This initial presentation offered a theological foundation for the subsequent intervention of Bishop Eugênio de Araujo Sales, who spoke on “The Church in Latin America and Human Promotion.” He explained that “development is our natural vocation. Basic anthropology tells us that the social dimension is an exigency inherent to our nature. A human community in which all do not contribute to the harmonious growth of all is cruelly unjust.” 69 It is therefore not simply a problem of situating persons and structures in a particular social location, but of understanding that justice is born of this relational character of the human being as a social being.
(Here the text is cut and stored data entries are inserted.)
(* ===== verification/CommitFacts.v ===== *)
(** * Commits on a public group

    What an accepted commit is, what staging and merging it does, and the invariant of a
    public group that every accepted commit preserves. *)
From S2P Require Import Prelude TreeMath TreeMathFacts BinaryTree BinaryTreeFacts Crypto Extensions TreeSync LeafNode TreeKem.
From S2P Require Import Proposals ProposalStore ProposalStoreFacts PublicGroup StagedCommit.
From S2P Require Import TreeSyncFacts TreeSyncDiffFacts TreeKemFacts TreeStateFacts ValidationFacts ApplyProposalsFacts.

Section Commits.
Context {OC : OpenMlsCrypto} {TC : TlsCodec}.
Implicit Types (g : PublicGroup) (q : ProposalQueue).

(** ** Where proposals come from *)
Lemma by_reference_elem store r p : Queue.proposals_by_reference store !! r = Some p -> p ∈ store.
Proof.
  unfold Queue.proposals_by_reference.
  assert (forall m : gmap bytes QueuedProposal, foldl (fun m p => <[qp_reference p := p]> m) m store !! r = Some p ->
    m !! r = Some p \/ p ∈ store) as H.
  { induction store as [|p' store IH]; intros m; cbn; [by left|].
    intros [Hm|Hp]%IH; [|right; by constructor]. apply lookup_insert_Some in Hm as [[_ ->]|[_ Hm]]; [right; by constructor|by left]. }
  intros [He|Hp]%H; [by rewrite lookup_empty in He|done].
Qed.

Lemma committed_origin cs committed store sender q p :
  Queue.from_committed_proposals cs committed store sender = Ok q -> p ∈ Queue.queued_proposals q ->
  (qp_sender p = sender /\ qp_type p = ByValue) \/ p ∈ store.
Proof.
  unfold Queue.from_committed_proposals. destruct (try_fold _ _ _) as [[q' seen]| |] eqn:Ef; [|done..]. intros [= ->] Hp.
  apply committed_fold_Ok in Ef as (l & Hl & _ & -> & _); [|constructor].
  change (Queue.extend Queue.default_queue l) with (Queue.from_iter l) in Hp.
  rewrite (proj2 (from_iter_spec l)) in Hp. apply first_refs_elem in Hp.
  apply list_elem_of_lookup in Hp as (i & Hi). destruct (Forall2_lookup_r _ _ _ _ _ Hl Hi) as ([proposal|r] & _ & Hr).
  - left. by apply inline_proposal in Hr as (_ & ? & ?).
  - right. by eapply by_reference_elem.
Qed.

(** ** Accepted commits *)
Record accepted g (content : AuthenticatedContent) (commit : Commit) q (sender_index : LeafNodeIndex.t) : Prop := {
  ac_epoch : fc_epoch (ac_content content) = gc_epoch (pg_group_context g);
  ac_commit : PStage.commit_of content = Ok commit;
  ac_queue : Queue.from_committed_proposals (PGroup.ciphersuite g) (commit_proposals commit) (pg_proposal_store g)
               (fc_sender (ac_content content)) = Ok q;
  ac_keys : PGroup.validate_key_uniqueness g q (Some commit) (fc_sender (ac_content content))
              ((fun path => payload_signature_key (payload (update_leaf_node path))) <$> commit_path commit) = Ok tt;
  ac_removes : PGroup.validate_remove_proposals g q = Ok tt;
  ac_sender : match fc_sender (ac_content content) with
              | Sender.Member s => sender_index = s /\ exists clock, PGroup.validate_update_proposals g clock q s = Ok tt
              | Sender.NewMemberCommit => PGroup.validate_external_commit g q = Ok tt /\
                  PGroup.leftmost_free_index g (Queue.queued_proposals q) = Ok sender_index
              | _ => False
              end;
}.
Touching directly on the identity and the mission of the parishes, the bishop recommended that “parishes should promote authentic formation of humanly Christian communities, and should do this not only by administering the sacraments and teaching the truths of the Gospel . . . but also centers for the integral formation of the people.” 70 This perspective helps us understand the importance of the ecclesiological inversion which Medellín accomplished by embracing the model of the church as People of God, where small basic communities of Christian living give life to the parish as a whole and make it a community of communities.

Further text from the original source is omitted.